I've modified the proof. I request you to verify this proof.
CLAIM: If $X$ is a compact metric space and $f$ is continuous on $X$, then $f$ is uniformly continuous on $X$.
PROOF: If $f$ is not uniformly continuous on $X$, then there is a Cauchy sequence $(x_n)$ in X such that $(f(x_n))$ is not Cauchy. Since $X$ is compact(hence complete) $(x_n)$ converges to some point in $X$. Since $f$ is continuous, $(f(x_{n}))$ converges. But this would imply that $(f(x_n))$ is Cauchy which is a contradiction.

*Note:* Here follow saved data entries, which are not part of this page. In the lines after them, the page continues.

(* ===== verification/Time.v ===== *)
(** Timekeeping: [src/src/time.c] and the inline helpers of
    [src/src/include/time.h].

    Software timers live in the kernel heap ([KHeap]); the vector of armed timers
    is the macro vector of [src/src/include/lib/vector.h], its three fields are
    part of the state.  The PIT and the CMOS clock are behind the ports ([Pic]);
    messages go to the console ([Putchar]).  Loops that wait for hardware have
    fuel; running out of it is a [Hang]. *)
From Stdlib Require Import Ascii.
From S2P Require Import Prelude Lock CString Printf Putchar Pic KHeap HeapBytes Vector.

Definition PIT_FREQ : Z := 750.
Definition PIT_DIVIDEND : Z := 1193180.
Definition CURRENT_YEAR : Z := 2026.
Definition CMOS_ADDR : Z := 0x70.
Definition CMOS_DATA : Z := 0x71.

(** * Time values *)
Record timespec : Type := Timespec { tv_sec : Z; tv_nsec : Z }.

Definition timespec_add (a b : timespec) : timespec :=
  let '(s, ns) :=
    if i64 (tv_nsec a + tv_nsec b) >? 999999999 then
      (i64 (tv_sec a + 1), i64 (i64 (tv_nsec a + tv_nsec b) - 1000000000))
    else (tv_sec a, i64 (tv_nsec a + tv_nsec b)) in
  Timespec (i64 (s + tv_sec b)) ns.

Definition timespec_sub (a b : timespec) : timespec :=
  let '(s, ns) :=
    if tv_nsec b >? tv_nsec a then
      let ns := i64 (999999999 + i64 (tv_nsec b - tv_nsec a)) in
      if tv_sec a >? 0 then (i64 (tv_sec a - 1), ns) else (0, 0)
    else (tv_sec a, i64 (tv_nsec a - tv_nsec b)) in
  if tv_sec b >? s then Timespec 0 0 else Timespec (i64 (s - tv_sec b)) ns.

(** [struct timer]: [index] at 0, [fired] at 8, [when] at 16. *)
Definition off_index : Z := 0.
Definition off_fired : Z := 8.
Definition off_when_sec : Z := 16.
Definition off_when_nsec : Z := 24.
Definition sizeof_timer : Z := 32.

Definition weekday : list string := ["Sun"; "Mon"; "Tue"; "Wed"; "Thu"; "Fri"; "Sat"].
Definition month_str : list string :=
  ["Jan"; "Feb"; "Mar"; "Apr"; "May"; "Jun"; "Jul"; "Aug"; "Sep"; "Oct"; "Nov"; "Dec"].

(** Sakamoto's table.  The arithmetic is that of [int], 32 bits wide, each operation
    wrapped; [/] and [%] truncate. *)
Definition sakamoto : list Z := [0; 3; 2; 5; 0; 3; 5; 1; 4; 6; 2; 4].
Definition dayofweek (y m d : Z) : option Z :=
  let y := if m <? 3 then i32 (y - 1) else y in
  match (if 1 <=? m then sakamoto !! Z.to_nat (m - 1) else None) with
  | Some t =>
      let sum := i32 (y + Z.quot y 4) in
      let sum := i32 (sum - Z.quot y 100) in
      let sum := i32 (sum + Z.quot y 400) in
      let sum := i32 (sum + t) in
      Some (Z.rem (i32 (sum + d)) 7)
  | None => None
  end.

Section time.
Context {H : Type} `{KernelHeap H}.

Record clk : Type := Clk {
  second : Z; minute : Z; hour : Z; day : Z; month : Z; year : Z;
  system_timer_ms : Z; system_timer_fractions : Z; pit_ticks : Z;
  timer_fired : bool; task_timer_count : Z;
  time_mono : timespec; time_real : timespec;
  timers_lock : Z;
  vec_data : Z; vec_length : Z; vec_capacity : Z;     (* armed_timers *)
  theap : H; tcon : con; tbus : bus;
}.

Definition set_date (v : Z * Z * Z * Z * Z * Z) (s : clk) : clk :=
  let '(a, b, c, d, e, f) := v in
  Clk a b c d e f (system_timer_ms s) (system_timer_fractions s) (pit_ticks s) (timer_fired s) (task_timer_count s)
    (time_mono s) (time_real s) (timers_lock s) (vec_data s) (vec_length s) (vec_capacity s) (theap s) (tcon s) (tbus s).
Definition set_counts (ms fr pt : Z) (s : clk) : clk :=
  Clk (second s) (minute s) (hour s) (day s) (month s) (year s) ms fr pt (timer_fired s) (task_timer_count s)
    (time_mono s) (time_real s) (timers_lock s) (vec_data s) (vec_length s) (vec_capacity s) (theap s) (tcon s) (tbus s).
Definition set_fired (b : bool) (s : clk) : clk :=
  Clk (second s) (minute s) (hour s) (day s) (month s) (year s) (system_timer_ms s) (system_timer_fractions s) (pit_ticks s) b
    (task_timer_count s) (time_mono s) (time_real s) (timers_lock s) (vec_data s) (vec_length s) (vec_capacity s) (theap s) (tcon s) (tbus s).
Definition set_task_count (v : Z) (s : clk) : clk :=
  Clk (second s) (minute s) (hour s) (day s) (month s) (year s) (system_timer_ms s) (system_timer_fractions s) (pit_ticks s)
    (timer_fired s) v (time_mono s) (time_real s) (timers_lock s) (vec_data s) (vec_length s) (vec_capacity s) (theap s) (tcon s) (tbus s).
Definition set_times (m r : timespec) (s : clk) : clk :=
  Clk (second s) (minute s) (hour s) (day s) (month s) (year s) (system_timer_ms s) (system_timer_fractions s) (pit_ticks s)
    (timer_fired s) (task_timer_count s) m r (timers_lock s) (vec_data s) (vec_length s) (vec_capacity s) (theap s) (tcon s) (tbus s).
Definition set_timers_lock (l : Z) (s : clk) : clk :=
  Clk (second s) (minute s) (hour s) (day s) (month s) (year s) (system_timer_ms s) (system_timer_fractions s) (pit_ticks s)
    (timer_fired s) (task_timer_count s) (time_mono s) (time_real s) l (vec_data s) (vec_length s) (vec_capacity s) (theap s) (tcon s) (tbus s).
Definition set_vec (d l c : Z) (s : clk) : clk :=
  Clk (second s) (minute s) (hour s) (day s) (month s) (year s) (system_timer_ms s) (system_timer_fractions s) (pit_ticks s)
    (timer_fired s) (task_timer_count s) (time_mono s) (time_real s) (timers_lock s) d l c (theap s) (tcon s) (tbus s).
Definition set_theap (h : H) (s : clk) : clk :=
  Clk (second s) (minute s) (hour s) (day s) (month s) (year s) (system_timer_ms s) (system_timer_fractions s) (pit_ticks s)
    (timer_fired s) (task_timer_count s) (time_mono s) (time_real s) (timers_lock s) (vec_data s) (vec_length s) (vec_capacity s) h (tcon s) (tbus s).
Definition set_tcon (c : con) (s : clk) : clk :=
  Clk (second s) (minute s) (hour s) (day s) (month s) (year s) (system_timer_ms s) (system_timer_fractions s) (pit_ticks s)
    (timer_fired s) (task_timer_count s) (time_mono s) (time_real s) (timers_lock s) (vec_data s) (vec_length s) (vec_capacity s) (theap s) c (tbus s).
Definition set_tbus (b : bus) (s : clk) : clk :=
  Clk (second s) (minute s) (hour s) (day s) (month s) (year s) (system_timer_ms s) (system_timer_fractions s) (pit_ticks s)
    (timer_fired s) (task_timer_count s) (time_mono s) (time_real s) (timers_lock s) (vec_data s) (vec_length s) (vec_capacity s) (theap s) (tcon s) b.

Variable clock : list effect -> Z.
Variable depth : nat.
Variable dev : bus -> Z -> Z.

Definition at_heap {A} (c : K H A) : K clk A := zoom theap set_theap c.
Definition at_bus {A} (c : K bus A) : K clk A := zoom tbus set_tbus c.
Definition say (format : list Z) (va : list va_arg) : K clk unit :=
  zoom tcon set_tcon (printf_console (_putchar clock depth) format va).
Definition say_s (s : string) : K clk unit := say (cstr "%s") [Str (cstr s)].
Definition say_line (s : string) : K clk unit := say (chars "%s" ++ [10; 0]) [Str (cstr s)].
Definition say_i (v : Z) : K clk unit := say (cstr "%i") [Word v].

(** * The vector of armed timers ([lib/vector.h]) *)

Definition timer_vector (s : clk) : vec := Vec (vec_data s) (vec_length s) (vec_capacity s).
Definition set_timer_vector (v : vec) : clk -> clk := set_vec (v_data v) (v_length v) (v_capacity v).
Definition vector_push_back (v : Z) : K clk Z := VECTOR_PUSH_BACK timer_vector set_timer_vector theap set_theap v.
Definition vector_item (i : Z) : K clk Z := VECTOR_ITEM timer_vector theap set_theap i.
Definition vector_remove (i : Z) : K clk unit := VECTOR_REMOVE timer_vector set_timer_vector theap set_theap i.

(** * Software timers *)
Definition lock_timers : K clk bool := spinlock_test_and_acq timers_lock set_timers_lock.
Definition unlock_timers : K clk unit := spinlock_release timers_lock set_timers_lock.

Definition timer_arm (timer : Z) : K clk unit :=
  let! _ := lock_timers in
  let! s := get in
  do! at_heap (kh_store (timer + off_index) (vec_length s)) in
  do! at_heap (heap_st8 (timer + off_fired) 0) in
  let! _ := vector_push_back timer in
  unlock_timers.

Definition timer_new (when_ : timespec) : K clk Z :=
  let! timer := at_heap (kh_malloc sizeof_timer) in
  if timer =? 0 then ret 0 else
  do! at_heap (kh_store (timer + off_when_sec) (u64 (tv_sec when_))) in
  do! at_heap (kh_store (timer + off_when_nsec) (u64 (tv_nsec when_))) in
  do! timer_arm timer in
  ret timer.

Definition timer_disarm (timer : Z) : K clk unit :=
  let! _ := lock_timers in
  let! s := get in
  let! index := at_heap (kh_load (timer + off_index)) in
  do! (if (vec_length s =? 0) || (i64 index =? -1) || (index >=? vec_length s) then ret tt else
       let! last := vector_item (u64 (vec_length s - 1)) in
       do! at_heap (kh_store (vec_data s + 8 * index) last) in
       let! moved := vector_item index in
       do! at_heap (kh_store (moved + off_index) index) in
       do! vector_remove (u64 (vec_length s - 1)) in
       at_heap (kh_store (timer + off_index) (u64 (-1)))) in
  unlock_timers.

(** * The PIT *)
Definition pit_get_current_count : K clk Z :=
  do! at_bus (outb 0x43 0x00) in
  let! lo := at_bus (inb dev 0x40) in
  let! hi := at_bus (inb dev 0x40) in
  ret (Z.lor (u16 (Z.shiftl hi 8)) lo).

Definition pit_set_reload_value (new_count : Z) : K clk unit :=
  do! at_bus (outb 0x43 0x34) in
  do! at_bus (outb 0x40 (u8 new_count)) in
  at_bus (outb 0x40 (u8 (Z.shiftr new_count 8))).

(** Division by zero traps. *)
Definition pit_set_frequency (frequency : Z) : K clk unit :=
  if frequency =? 0 then fault 0 else
  let new_divisor := PIT_DIVIDEND / frequency in
  let new_divisor := if PIT_DIVIDEND mod frequency >? frequency / 2 then u64 (new_divisor + 1) else new_divisor in
  pit_set_reload_value (u16 new_divisor).

(** [hlt] lets one interrupt handler run. *)
Definition pit_sleep (fuel : nat) (irq : K clk unit) (ms : Z) : K clk unit :=
  let! s := get in
  let target := u64 (pit_ticks s + ms) in
  (fix wait (fuel : nat) : K clk unit :=
     let! s := get in
     if pit_ticks s <? target then
       match fuel with
       | O => fun s => Hang s
       | S fuel' => do! irq in wait fuel'
       end
     else ret tt) fuel.

Definition interval : timespec := Timespec 0 (1000000000 / PIT_FREQ).

(** One round of the loop over the armed timers. *)
Definition tick_timer (i : Z) : K clk unit :=
  let! timer := vector_item i in
  let! fired := at_heap (heap_ld8 (timer + off_fired)) in
  if negb (fired =? 0) then ret tt else
  let! sec := at_heap (kh_load (timer + off_when_sec)) in
  let! nsec := at_heap (kh_load (timer + off_when_nsec)) in
  let w := timespec_sub (Timespec (i64 sec) (i64 nsec)) interval in
  do! at_heap (kh_store (timer + off_when_sec) (u64 (tv_sec w))) in
  do! at_heap (kh_store (timer + off_when_nsec) (u64 (tv_nsec w))) in
  when ((tv_sec w =? 0) && (tv_nsec w =? 0)) (at_heap (heap_st8 (timer + off_fired) 1)).

Definition count_tick : K clk unit :=
  modify (fun s => set_counts (u64 (system_timer_ms s + 1)) (u64 (system_timer_fractions s + 1)) (pit_ticks s) s).

Definition sys_clock_handler : K clk unit :=
  do! modify (fun s => set_times (timespec_add (time_mono s) interval) (timespec_add (time_real s) interval) s) in
  let! ok := lock_timers in
  do! when ok
    (let! s := get in
     do! for_range 0 (vec_length s) tick_timer in
     unlock_timers) in
  do! modify (set_fired true) in
  do! count_tick in
  modify (fun s => set_counts (system_timer_ms s) (system_timer_fractions s) (u64 (pit_ticks s + 1)) s).

(** [schedule()] is the parameter [resched]; [allow] is [allow_sched]. *)
Definition sys_clock_handler_alt (allow : bool) (resched : K clk unit) : K clk unit :=
  do! modify (set_fired true) in
  do! count_tick in
  when allow resched.

Definition task_switch_handler : K clk unit :=
  do! say_line "Switched!" in modify (set_task_count 0).
Definition delta_int (delta vector : Z) : K clk unit := ret tt.

Definition init_PIT : K clk unit :=
  do! pit_set_frequency PIT_FREQ in
  do! at_bus (pic_unmask_irq dev 0) in
  say_line "PIT Online!".

(** [boot_time] is the answer of the boot loader. *)
Definition time_init (boot_time : Z) : K clk unit :=
  do! modify (fun s => set_times (time_mono s) (Timespec boot_time (tv_nsec (time_real s))) s) in
  init_PIT.

(** * The real-time clock; [century_register] is 0. *)
Definition get_update_flag : K clk Z :=
  do! at_bus (outb CMOS_ADDR 0x0A) in
  let! v := at_bus (inb dev CMOS_DATA) in
  ret (Z.land v 0x80).
Definition get_RTC_register (reg : Z) : K clk Z :=
  do! at_bus (outb CMOS_ADDR reg) in
  at_bus (inb dev CMOS_DATA).

Fixpoint wait_update (fuel : nat) : K clk unit :=
  let! f := get_update_flag in
  if f =? 0 then ret tt else
  match fuel with
  | O => fun s => Hang s
  | S fuel' => wait_update fuel'
  end.

(** One pass over the registers. *)
Definition rtc_pass (fuel : nat) : K clk (Z * Z * Z * Z * Z * Z) :=
  do! wait_update fuel in
  let! a := get_RTC_register 0x00 in
  let! b := get_RTC_register 0x02 in
  let! c := get_RTC_register 0x04 in
  let! d := get_RTC_register 0x07 in
  let! e := get_RTC_register 0x08 in
  let! f := get_RTC_register 0x09 in
  do! modify (set_date (a, b, c, d, e, f)) in
  ret (a, b, c, d, e, f).

Fixpoint rtc_stable (fuel : nat) (last : Z * Z * Z * Z * Z * Z) : K clk (Z * Z * Z * Z * Z * Z) :=
  let! now := rtc_pass fuel in
  if decide (now = last) then ret now else
  match fuel with
  | O => fun s => Hang s
  | S fuel' => rtc_stable fuel' now
  end.

Definition bcd (v : Z) : Z := u8 (Z.land v 0x0F + v / 16 * 10).
Definition bcd_hour (v : Z) : Z := u8 (Z.lor (Z.land v 0x0F + Z.land v 0x70 / 16 * 10) (Z.land v 0x80)).

(** Conversion of the raw registers by the format bits of register B. *)
Definition rtc_decode (registerB : Z) (raw : Z * Z * Z * Z * Z * Z) : Z * Z * Z * Z * Z * Z :=
  let '(a, b, c, d, e, f) := raw in
  let '(a, b, c, d, e, f) :=
    if negb (is_set registerB 0x04) then (bcd a, bcd b, bcd_hour c, bcd d, bcd e, u16 (Z.land f 0x0F + f / 16 * 10))
    else (a, b, c, d, e, f) in
  let c := if negb (is_set registerB 0x02) && is_set c 0x80 then (Z.land c 0x7F + 12) mod 24 else c in
  let f := u16 (f + CURRENT_YEAR / 100 * 100) in
  let f := if f <? CURRENT_YEAR then u16 (f + 100) else f in
  (a, b, c, d, e, f).

Definition read_rtc (fuel : nat) : K clk unit :=
  let! first := rtc_pass fuel in
  let! raw := rtc_stable fuel first in
  let! registerB := get_RTC_register 0x0B in
  modify (set_date (rtc_decode registerB raw)).

(** [weekday[...]] and [month_str[month - 1]] outside the tables fault. *)
Definition name_at (l : list string) (i : Z) : K clk string :=
  match (if 0 <=? i then l !! Z.to_nat i else None) with
  | Some n => ret n
  | None => fault i
  end.

Definition print_date (fuel : nat) : K clk unit :=
  do! read_rtc fuel in
  let! s := get in
  let! dow := match dayofweek (year s) (month s) (day s) with Some d => ret d | None => fault 0 end in
  let! wd := name_at weekday dow in
  do! say_s wd in
  do! say_s " " in
  do! say_i (day s) in
  do! say_s " " in
  let! mn := name_at month_str (month s - 1) in
  do! say_s mn in
  do! say_s " " in
  say (chars "%i" ++ [10; 0]) [Word (year s)].

Definition print_ticks : K clk unit :=
  let! s := get in
  do! say_i (system_timer_ms s) in
  do! say_s "." in
  do! say_i (system_timer_fractions s) in
  say_line " ms.".
Definition print_sys_time : K clk unit :=
  do! say_s "Elapsed system time is: " in print_ticks.
Definition print_load_time : K clk unit :=
  do! say_line "Kernel Loaded" in
  do! say_s "Loadtime roughly: " in
  print_ticks.
End time.
Arguments clk H : clear implicits.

If $f$ is not uniformly convergent, there is some $\varepsilon >0$ such that for all $\delta =\frac1n>0$ there are $x_n, x'_n \in X$ such that $d(x_n, x'_n) < \frac1n$ and $d(f(x(\delta)), f(x'(\delta)) \ge \varepsilon$.
Then by (sequential) compactness of $X$, there are $x_0, x'_0 \in X$ and a series of indices $n_k$ such that $x_{n_k} \to x_0, x'_{n_k} \to x'_0 $ as $k \to \infty$.
As $d(x_{n_k}, x'_{n_k}) < \frac{1}{n_k}$ we see that in fact $x_0 = x'_0$ and then we have a contradiction with continuity of $f$ at $x_0$, as $d(f(x_{n_k}), f(x'_{n_k})) \ge \varepsilon$.